In our study, we compared the effectiveness of LYN and MP for the treatment simple EH in premenopausal women and LYN was found to be more effective on inducing resolution especially in patients more than 45 years of age which may be due to the presence of less intrinsic progesteron in this age group. Although the short follow-up time and small sample size are considered to be the limitations of the study, our study is the first study showing effects of drugs in different age group. In a current study, premenopausal women diagnosed with simple hyperplasia without atypia were treated orally either with 10 mg/d medroxyprogesterone acetate (MPA), 15 mg/d LYN or 15 mg/d norethisterone (NET) for 10 days between the 16th and 25th day of the menstrual cycle for a period of 3 months [16]. Although the resolution rates were determined to be lower than our findings, the highest resolution rate was reported in LYN group, similar to our study.

One of the concerns about the synthetic progestins is having higher frequency of side effects due to intrinsic antimineralocorticoid and androgenic effects.
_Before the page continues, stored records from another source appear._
(** X10: when no key is written twice, the order of the lines does not
    matter: a file with the same lines in another order gives the same
    table, hence the same total, the same number of output lines and the
    same end of the run. *)
Theorem line_order_irrelevant {D : Type} {dict : PyDict D}
    (result1 result2 : string) (d1 : D) :
  load (lines result1) = Ok d1 ->
  size (dict_map d1) = length (lines result1) ->
  lines result1 ≡ₚ lines result2 ->
  exists d2 : D,
    load (lines result2) = Ok d2 /\
    dict_map d2 = dict_map d1 /\
    outcome (main (D:=D) result2) = outcome (main (D:=D) result1) /\
    head (stdout (main (D:=D) result2)) = head (stdout (main (D:=D) result1)) /\
    length (stdout (main (D:=D) result2)) = length (stdout (main (D:=D) result1)).
Proof.
  intros Hl Hsize Hp.
  destruct (table_size_keys _ d1 Hl) as (recs1 & Hr1 & Hm1 & _ & _ & Hnd).
  rewrite rank_length in Hnd. apply Hnd in Hsize as Hnd1. clear Hnd.
  destruct (records_perm _ _ recs1 Hp Hr1) as (recs2 & Hr2 & Hp12).
  pose proof (load_records (D:=D) (lines result2)) as H2.
  destruct (load (D:=D) (lines result2)) as [d2|e] eqn:Hl2; [|congruence].
  destruct H2 as (recs2' & Hr2' & Hm2).
  assert (recs2' = recs2) as -> by congruence.
  assert (Hm : dict_map d2 = dict_map d1).
  { rewrite Hm1, Hm2. symmetry. by apply store_all_perm. }
  exists d2. split; [done|]. split; [done|].
  rewrite !main_load, Hl, Hl2.
  destruct (rank_any_order d2 d1 Hm) as [_ Hc].
  destruct (report_counts _ _ Hc) as (Ho & Hlen & Hhd). by repeat split.
Qed.

Lemma line_order_irrelevant_witness :
  exists d2 : gmap string Z,
    load (lines ("c d 2" +:+ LF +:+ "a b 1" +:+ LF)) = Ok d2 /\
    d2 = <["c d":=2]> {["a b":=1]}.
Proof.
  destruct (line_order_irrelevant (D:=gmap string Z)
              ("a b 1" +:+ LF +:+ "c d 2" +:+ LF) ("c d 2" +:+ LF +:+ "a b 1" +:+ LF)
              (<["c d":=2]> {["a b":=1]}))
    as (d2 & Hl2 & Hm & _).
  - reflexivity.
  - vm_compute. reflexivity.
  - apply perm_swap.
  - exists d2. split; [exact Hl2 | exact Hm].
Defined.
In our study, there is no patient discontinued the treatment due to side effects and the rate of patients having no side effects was found to be similar in both groups. We observed lower levels of both HDL and TG after 3 months of treatment in LYN group. Although less side effects and negative effects on carbohydrate/lipid metabolism were reported with MP in a study [18], we could not find any difference on lipids parameters after 3 months of treatment in MP group. We observed reduction of BMI in MP group which may be important.

As a result, LYN which is a synthetic progestin ensures better endometrial control compared to MP in simple hyperplasia without atypia in the patients of premenopausal age especially in ages more than 45 years.